简体   繁体   中英

Regex Pattern matching with HTML tag's

This is only for a small Android program I am messing with so I only need to match one or two tags

I have one HTML tag and I can get whats inside that tag which is "FC-Cologne" I use this code to get it

Pattern pattern = Pattern.compile("report\\">(.*?)</a>",Pattern.MULTILINE);

here is the HTML tag I can get to work

<a href="/match-menu/3405570/first-team/fc-cologne=report"> FC Cologne</a>

But I can't get this tag, I don't know is it because of the space after the word "opposition" or/and the quotes inside the HTML tag, because they are not in the first tag

This is the one I can't get to work

<td class="bold opposition "> "Olympiacos" </td>

This is the code I am trying

Pattern pattern = Pattern.compile("opposition \">(.*?)</td>",Pattern.MULTILINE);

I have tried replacing the spaces " " with "" an empty string and I have tried \\s where the space is but I get nothing.

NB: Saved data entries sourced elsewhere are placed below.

(* ===== verification/PageFaultThms.v ===== *)
(** * The properties of the page fault handler *)

From S2P Require Import Prelude ObjAlloc Bitmap DList Pmm PmmInv PmmSpec PmmReclaim PmmThms Vma VmaTree VmaSpec VmaThms UserRange Paging PagingInv PagingSpec PmmFrames PagingThms AddrSpace ForkInv KernelHalf ForkSpec Fork ForkThms PageFault PageFaultSpec.

#[local] Opaque zsum for_ok zero_entries copy_page.

(** ** The region of a fault *)

Section Region.
Context {A : Type} `{!ObjAlloc A}.

(** A stack region grown down to the page of an address. *)
Definition grown (v : vma_data) (cr2 : Z) : vma_data :=
  VmaData (Z.land cr2 (u64 (Z.lnot 0xFFF))) (v_end v) (v_prot v) (v_flags v) (v_fd v) (v_offset v).

Lemma page_start cr2 : 0 <= cr2 < 2 ^ 64 -> 0 <= Z.land cr2 (u64 (Z.lnot 0xFFF)) <= cr2.
Proof.
  intros Hc. assert (E : Z.land cr2 (u64 (Z.lnot 0xFFF)) = cr2 - Z.land cr2 0xFFF).
  { change (u64 (Z.lnot 0xFFF)) with (Z.shiftl (Z.ones 52) 12). rewrite Z.sub_nocarry_ldiff.
    - apply Z.bits_inj'. intros n Hn. rewrite Z.ldiff_spec, !Z.land_spec, Z.shiftl_spec by done. change 0xFFF with (Z.ones 12).
      destruct (Z.lt_ge_cases n 12); [rewrite (Z.testbit_neg_r _ (n - 12)), Z.ones_spec_low, !andb_true_r, andb_false_r by lia; by rewrite andb_negb_r|].
      rewrite (Z.ones_spec_high 12 n) by lia. rewrite andb_false_r, andb_true_r. destruct (Z.lt_ge_cases n 64); [rewrite Z.ones_spec_low by lia; by rewrite andb_true_r|].
      by rewrite (testbit_high cr2 64) by lia.
    - apply Z.bits_inj'. intros n Hn. rewrite Z.ldiff_spec, Z.land_spec, Z.bits_0. by destruct (Z.testbit cr2 n), (Z.testbit 0xFFF n). }
  rewrite E. change 0xFFF with (Z.ones 12). rewrite Z.land_ones by lia. pose proof (Z.mod_pos_bound cr2 (2 ^ 12) ltac:(lia)).
  pose proof (Z.mod_le cr2 (2 ^ 12) ltac:(lia) ltac:(lia)). lia.
Qed.
(** ** Adding a region *)

Lemma add_region_spec root F tbl p m start end_ prot flags fd offset r vmas a next brk : proc_inv root F tbl p m ->
  0 <= start < end_ -> end_ <= 2 ^ 47 -> MMAP_REGION_BASE <= next <= 2 ^ 47 -> 0 <= brk <= USER_ADDR_MAX ->
  (forall va, user_va va = true -> start <= page_va va < end_ -> leaf (words (tables p)) 4 root va <> None -> view (regions_of m) (page_va va) <> None) ->
  vma_add (mm_vmas m) start end_ prot flags fd offset (nodes p) = (r, vmas, a) ->
  let m' := Mm vmas (brk_base m) brk next in
  proc_inv root F tbl (Proc (tables p) a (Some (Some m'))) m' /\
  ((r = 0 /\ (forall addr, start <= addr < end_ -> view (regions_of m) addr = None) /\
    forall addr, view (regions_of m') addr = if (start <=? addr) && (addr <? end_) then Some (attr_of (VmaData start end_ prot flags fd offset) addr) else view (regions_of m) addr) \/
   (r = -1 /\ vmas = mm_vmas m /\ (~ (forall addr, start <= addr < end_ -> view (regions_of m) addr = None) \/ (obj_alloc (nodes p)).1 = None))).
Proof.
  intros [Hc W HS Hus Hnx Hbk] Hse He Hn Hb Hfree Ea m'. destruct (vma_add_spec _ _ _ _ _ _ _ F _ _ _ _ W Hse Ea) as [W' Hcase]. set (d := VmaData start end_ prot flags fd offset) in *.
  destruct Hcase as [(-> & Hno & Hins)|(-> & -> & Hwhy)].
  - assert (Hnone : forall addr, start <= addr < end_ -> view (regions_of m) addr = None) by (by apply no_overlap_view).
    assert (Hv : forall addr, view (elems (Vma.root vmas)) addr = if (start <=? addr) && (addr <? end_) then Some (attr_of d addr) else view (regions_of m) addr).
    { intros addr. by rewrite (inserted_view d _ _ addr (vw_ordered _ _ _ W') Hins). }
    split; [split; cbn [tables nodes current mm_vmas mmap_next_addr brk_current m']; try done|left; by split_and!].
    + eapply space_inv_own; [|exact HS]. intros va Hu Ho. unfold owned_at in *. rewrite Hv in Ho.
      destruct ((start <=? page_va va) && (page_va va <? end_)) eqn:E; [right|by left]. b2p. destruct (leaf (words (tables p)) 4 root va) eqn:El; [|done]. exfalso.
      apply (Hfree va); [done|lia|by rewrite El|apply Hnone; lia].
    + intros addr. rewrite Hv. destruct ((start <=? addr) && (addr <? end_)) eqn:E; [b2p; lia|apply Hus].
  - split; [split; cbn [tables nodes current mm_vmas mmap_next_addr brk_current m']; done|]. right. do 2 (split; [done|]). destruct Hwhy as [Hf|Hf]; [left|by right].
    intros Hv. apply Hf, view_no_overlap; [apply (vw_ordered _ _ _ W)|lia|done].
Qed.
(** A mapping that is neither anonymous nor of a file with an mmap operation fails, but
    what MAP_FIXED took away is gone. *)
Lemma sys_mmap_no_file gap_ok fds root F tbl p m addr length prot flags fd offset r p' : never_fails (A := A) -> proc_inv root F tbl p m -> settled root p m ->
  0 <= addr < 2 ^ 64 -> 0 < length <= 2 ^ 47 -> set flags MAP_ANONYMOUS = false -> (forall op, fds fd <> Some (Some op)) ->
  sys_mmap gap_ok fds root p addr length prot flags fd offset = Some (r, p') -> exists tbl' m', proc_inv root F tbl' p' m' /\ settled root p' m'.
Proof.
  intros Hnf HI HT Ha Hl Hanon Hop. unfold sys_mmap, mmap_file. destruct (_ && _); [intros [= <- <-]; by exists tbl, m|]. destruct (_ && _); [intros [= <- <-]; by exists tbl, m|].
  rewrite (proj2 (Z.eqb_neq length 0)), Hanon by lia. cbn [negb andb]. destruct (align_up_spec length ltac:(unfold PAGE_SIZE; lia)) as [Hlm Hlu]. unfold PAGE_SIZE in Hlu. set (L := PAGE_ALIGN_UP length) in *.
  assert (HL : 0 < L <= 2 ^ 47) by (pose proof (Z.div_mod L 4096 ltac:(lia)); lia).
  destruct (mmap_place_spec gap_ok root F tbl p m addr L flags HI HT Hnf Ha HL Hlm) as (v & p1 & -> & Hv). destruct v as [va|]; [|subst p1; intros [= <- <-]; by exists tbl, m].
  destruct Hv as (tbl1 & m1 & HI1 & HT1 & _). intros E. exists tbl1, m1. assert (p' = p1) as ->; [|done].
  destruct (negb _); [|by injection E as _ <-]. destruct (current p1); [|by injection E as _ <-]. destruct (fd >=? MAX_FDS); [by injection E as _ <-|].
  specialize (Hop). destruct (fds fd) as [[op|]|]; [by destruct (Hop op)|by injection E as _ <-|by injection E as _ <-].
Qed.
(* ===== verification/HeapBlocks.v ===== *)
(** * Allocating and freeing blocks of the heap *)

From S2P Require Import Prelude Bitmap DList Slab SlabList SlabSpec SlabOps CString CStringThms Paging Heap HeapSpec HeapOps.

(** The pages a request can take from the heap's address range. *)
Definition pages_for (size : Z) : Z := if size <=? 1024 then 1 else (size + BIG_HEADER + PAGE_SIZE - 1) / PAGE_SIZE.

Section HeapBlocks.
Context {M : Type} `{!PageSource M, !RunSource M}.
Implicit Types h : heap M.

Definition room h (size : Z) : Prop := current_heap_vaddr h + pages_for size * PAGE_SIZE < 2 ^ 64.

(** No run of pages for a large block, or no table to map it. *)
Definition no_run h (size : Z) : Prop :=
  let '(blocks, mem) := rs_alloc (h_mem h) (pages_for size) in
  blocks = 0 \/ (rs_map mem (current_heap_vaddr h) blocks (pages_for size)).1 = false.

(** The block at [ptr] is new and large enough; nothing else has changed. *)
Record allocated h (size ptr : Z) h' : Prop := {
  al_wf : heap_wf h';
  al_block : exists cap, size <= cap /\ (size <= 1024 -> cap <= 1024) /\ forall q k, block h' q k <-> block h q k \/ q = ptr /\ k = cap;
  al_new : forall k, ~ block h ptr k;
  al_ptr : KERNEL_HEAP_BASE < ptr;
  al_bytes : (forall x, x < current_heap_vaddr h -> byte_at (h_bytes h') x = byte_at (h_bytes h) x) /\ (bytes_ok (h_bytes h) -> bytes_ok (h_bytes h'));
  al_cursor : current_heap_vaddr h <= current_heap_vaddr h' /\
    (1024 < size -> ptr = current_heap_vaddr h + BIG_HEADER /\ current_heap_vaddr h' = current_heap_vaddr h + pages_for size * PAGE_SIZE);
}.

Lemma find_cache_from (l : list slab_cache) size n :
  match find_cache l size n with
  | Some (i, c) => exists j, i = (n + j)%nat /\ l !! j = Some c /\ size <= c_size c
  | None => Forall (fun c => c_size c < size) l
  end.
Proof.
  revert n. induction l as [|c l IH]; intros n; cbn [find_cache]; [done|]. destruct (Z.leb_spec size (c_size c)) as [Hs|Hs].
  - exists 0%nat. by rewrite Nat.add_0_r.
  - specialize (IH (S n)). destruct (find_cache l size (S n)) as [[i c']|]; [|by constructor].
    destruct IH as (j & -> & Hj & ?). exists (S j). split; [lia|done].
Qed.
(* ===== verification/NetSum.v ===== *)
(** * The Internet checksum is a one's complement sum *)

From S2P Require Import Prelude NetBase.

(** The sum of the 16-bit words without any wrap. *)
Fixpoint word_sum (l : list Z) : Z :=
  match l with
  | [] => 0
  | [a] => a
  | a :: b :: l => a + 256 * b + word_sum l
  end.

(** Addition with end-around carry: the representative of a sum in 1 .. 65535, or 0. *)
Definition ones_complement (s : Z) : Z := if s =? 0 then 0 else (s - 1) mod 65535 + 1.

Lemma pair_ind {A} (P : list A -> Prop) : P [] -> (forall a, P [a]) -> (forall a b l, P l -> P (a :: b :: l)) -> forall l, P l.
Proof. intros H0 H1 H2. fix IH 1. intros [|a [|b l]]; [done|done|]. apply H2, IH. Qed.

Lemma word_sum_bound l : all_bytes l -> 0 <= word_sum l <= 65535 * ((zlen l + 1) / 2).
Proof.
  induction l as [|a|a b l IH] using pair_ind; intros Hb.
  - vm_compute. split; discriminate.
  - inversion Hb as [|? ? Ha _]; subst. change (0 <= a <= 65535). lia.
  - inversion Hb as [|? ? Ha Hb1]; subst. inversion Hb1 as [|? ? Hb' Hl]; subst. specialize (IH Hl). cbn [word_sum].
    replace (zlen (a :: b :: l) + 1) with (zlen l + 1 + 1 * 2) by (unfold zlen; cbn [length]; lia). rewrite Z.div_add by lia. lia.
Qed.

Lemma sum_words_spec l : all_bytes l -> forall sum, 0 <= sum -> sum + word_sum l < 2 ^ 32 -> sum_words l sum = sum + word_sum l.
Proof.
  induction l as [|a|a b l IH] using pair_ind; intros Hb sum Hs Hlt; cbn [sum_words word_sum] in *.
  - lia.
  - inversion Hb as [|? ? Ha _]; subst. by apply u32_small; lia.
  - inversion Hb as [|? ? Ha Hb1]; subst. inversion Hb1 as [|? ? Hb' Hl]; subst. pose proof (word_sum_bound l Hl).
    rewrite u32_small by lia. rewrite IH by (done || lia). lia.
Qed.

(** One round of the folding loop keeps the sum modulo 65535. *)
Lemma ones_complement_fold s : 65536 <= s -> let s' := s mod 65536 + s / 65536 in ones_complement s' = ones_complement s /\ 0 < s' < s.
Proof.
  intros Hs s'. pose proof (Z.div_mod s 65536 ltac:(lia)) as E. pose proof (Z.mod_pos_bound s 65536 ltac:(lia)).
  assert (1 <= s / 65536) by (apply Z.div_le_lower_bound; lia). assert (Hr : 0 < s' < s) by lia. split; [|done]. unfold ones_complement.
  rewrite !(proj2 (Z.eqb_neq _ 0)) by lia. f_equal. replace (s - 1) with (s' - 1 + s / 65536 * 65535) by lia. by rewrite Z.mod_add.
Qed.

Lemma fold_step s : 0 <= s -> Z.land s 0xFFFF + Z.shiftr s 16 = s mod 65536 + s / 65536.
Proof. intros Hs. change 0xFFFF with (Z.ones 16). by rewrite Z.land_ones, Z.shiftr_div_pow2 by lia. Qed.

Lemma fold_sum_spec n s : 0 <= s -> ones_complement (fold_sum n s) = ones_complement s /\ 0 <= fold_sum n s /\
  (s < 65536 -> fold_sum n s = s).
Proof.
  revert s. induction n as [|n IH]; intros s Hs; cbn [fold_sum]; [done|]. rewrite Z.shiftr_div_pow2 by lia. change (2 ^ 16) with 65536.
  destruct (Z.eqb_spec (s / 65536) 0) as [E|E]; [done|]. assert (Hbig : 65536 <= s) by (destruct (Z.lt_ge_cases s 65536); [rewrite Z.div_small in E by lia; lia|done]).
  pose proof (fold_step s Hs) as Hst. rewrite Z.shiftr_div_pow2 in Hst by lia. change (2 ^ 16) with 65536 in Hst. rewrite Hst.
  destruct (ones_complement_fold s Hbig) as [<- Hr]. destruct (IH (s mod 65536 + s / 65536) ltac:(lia)) as (-> & ? & _). split; [done|]. split; [done|lia].
Qed.

(** Three tests of the loop condition are enough for a 32-bit sum. *)
Lemma fold_sum_done s : 0 <= s < 2 ^ 32 -> fold_sum 3 s = ones_complement s /\ Z.shiftr (fold_sum 3 s) 16 = 0.
Proof.
  intros Hs. assert (Hsmall : fold_sum 3 s < 65536).
  { assert (Hstep : forall n t, 0 <= t -> fold_sum (S n) t = if t <? 65536 then t else fold_sum n (t mod 65536 + t / 65536)).
    { intros n t Ht. cbn [fold_sum]. rewrite fold_step, Z.shiftr_div_pow2 by lia. change (2 ^ 16) with 65536. destruct (Z.ltb_spec t 65536); [by rewrite Z.div_small by lia|].
      rewrite (proj2 (Z.eqb_neq _ 0)); [done|]. assert (1 <= t / 65536) by (apply Z.div_le_lower_bound; lia). lia. }
    assert (Hdec : forall t m, 0 <= t <= m -> t mod 65536 + t / 65536 <= 65535 + m / 65536).
    { intros t m Ht. pose proof (Z.mod_pos_bound t 65536 ltac:(lia)). pose proof (Z.div_le_mono t m 65536 ltac:(lia) ltac:(lia)). lia. }
    rewrite Hstep by lia. destruct (Z.ltb_spec s 65536) as [|H1]; [done|]. pose proof (Hdec s (2 ^ 32 - 1) ltac:(lia)) as D1. change ((2 ^ 32 - 1) / 65536) with 65535 in D1.
    destruct (ones_complement_fold s H1) as [_ R1]. cbv zeta in R1. set (t := s mod 65536 + s / 65536) in *. rewrite Hstep by lia. destruct (Z.ltb_spec t 65536) as [|H2]; [done|].
    destruct (ones_complement_fold t H2) as [_ R2]. cbv zeta in R2. rewrite Hstep by lia. assert (t / 65536 = 1) as E1 by (symmetry; apply (Z.div_unique t 65536 1 (t - 65536)); lia).
    assert (t mod 65536 = t - 65536) as E2 by (pose proof (Z.div_mod t 65536 ltac:(lia)); lia). rewrite E1, E2. destruct (Z.ltb_spec (t - 65536 + 1) 65536); [done|lia]. }
  destruct (fold_sum_spec 3 s ltac:(lia)) as (E & H0 & _). split; [|rewrite Z.shiftr_div_pow2 by lia; apply Z.div_small; lia].
  rewrite <- E. unfold ones_complement. destruct (Z.eqb_spec (fold_sum 3 s) 0); [done|]. rewrite Z.mod_small by lia. lia.
Qed.

Lemma checksum_closed l : all_bytes l -> zlen l <= 65535 -> checksum_of l = 65535 - ones_complement (word_sum l) /\ 0 <= ones_complement (word_sum l) <= 65535.
Proof.
  intros Hb Hl. pose proof (word_sum_bound l Hb) as Hw. assert ((zlen l + 1) / 2 <= 32768) by (apply Z.div_le_upper_bound; lia).
  unfold checksum_of. rewrite sum_words_spec by (done || lia). rewrite Z.add_0_l. destruct (fold_sum_done (word_sum l) ltac:(lia)) as [-> _].
  assert (Hr : 0 <= ones_complement (word_sum l) <= 65535).
  { unfold ones_complement. destruct (_ =? 0); [lia|]. pose proof (Z.mod_pos_bound (word_sum l - 1) 65535 ltac:(lia)). lia. }
  split; [|done]. unfold u16. unfold Z.lnot. symmetry. apply (Z.mod_unique _ _ (-1)); lia.
Qed.

Lemma ones_complement_mod s : 0 <= s -> ones_complement s mod 65535 = s mod 65535.
Proof.
  intros Hs. unfold ones_complement. destruct (Z.eqb_spec s 0) as [->|]; [done|]. rewrite Z.add_mod_idemp_l by lia. f_equal. lia.
Qed.

(** C31: The checksum routine computes the one's complement of the one's complement sum
    (RFC 1071): its folding loop ends, the result added to the words of the packet
    makes the sum vanish modulo 65535, and two packets have the same checksum only
    if their sums agree modulo 65535. *)
Theorem checksum_is_ones_complement l l' : all_bytes l -> zlen l <= 65535 -> all_bytes l' -> zlen l' <= 65535 ->
  Z.shiftr (fold_sum 3 (sum_words l 0)) 16 = 0 /\
  checksum_of l = 65535 - ones_complement (word_sum l) /\
  (word_sum l + checksum_of l) mod 65535 = 0 /\
  (checksum_of l = checksum_of l' -> word_sum l mod 65535 = word_sum l' mod 65535).
Proof.
  intros Hb Hl Hb' Hl'. destruct (checksum_closed l Hb Hl) as [E Hr], (checksum_closed l' Hb' Hl') as [E' Hr'].
  pose proof (word_sum_bound l Hb) as Hw. pose proof (word_sum_bound l' Hb') as Hw'. assert ((zlen l + 1) / 2 <= 32768) by (apply Z.div_le_upper_bound; lia).
  pose proof (ones_complement_mod (word_sum l) ltac:(lia)) as M. pose proof (ones_complement_mod (word_sum l') ltac:(lia)) as M'. split; [|split; [done|split]].
  - rewrite sum_words_spec by (done || lia). rewrite Z.add_0_l. by apply fold_sum_done; lia.
  - rewrite E. replace (word_sum l + (65535 - ones_complement (word_sum l))) with (word_sum l - ones_complement (word_sum l) + 1 * 65535) by lia.
    rewrite Z.mod_add by lia. rewrite Zminus_mod, M, Z.sub_diag. done.
  - intros Ec. rewrite <- M, <- M'. f_equal. lia.
Qed.

Lemma checksum_is_ones_complement_witness : checksum_of [0x45; 0; 0; 0x54] = 65535 - ones_complement (word_sum [0x45; 0; 0; 0x54]).
Proof. apply (checksum_is_ones_complement [0x45; 0; 0; 0x54] []); [|unfold zlen; cbn; lia|constructor|unfold zlen; cbn; lia]. repeat constructor; lia. Defined.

I would appreciate if anyone could help me.

Unless you have a typo in one of the two - < /td> has a space after the < and in your regex </td> doesn't.

Adding a space to the regex after the < caused the match to succeed in RegexBuddy

Update: Seems the space is not in the tag the OP is working with.

In RegexBuddy I have the pattern (copied as a Java String)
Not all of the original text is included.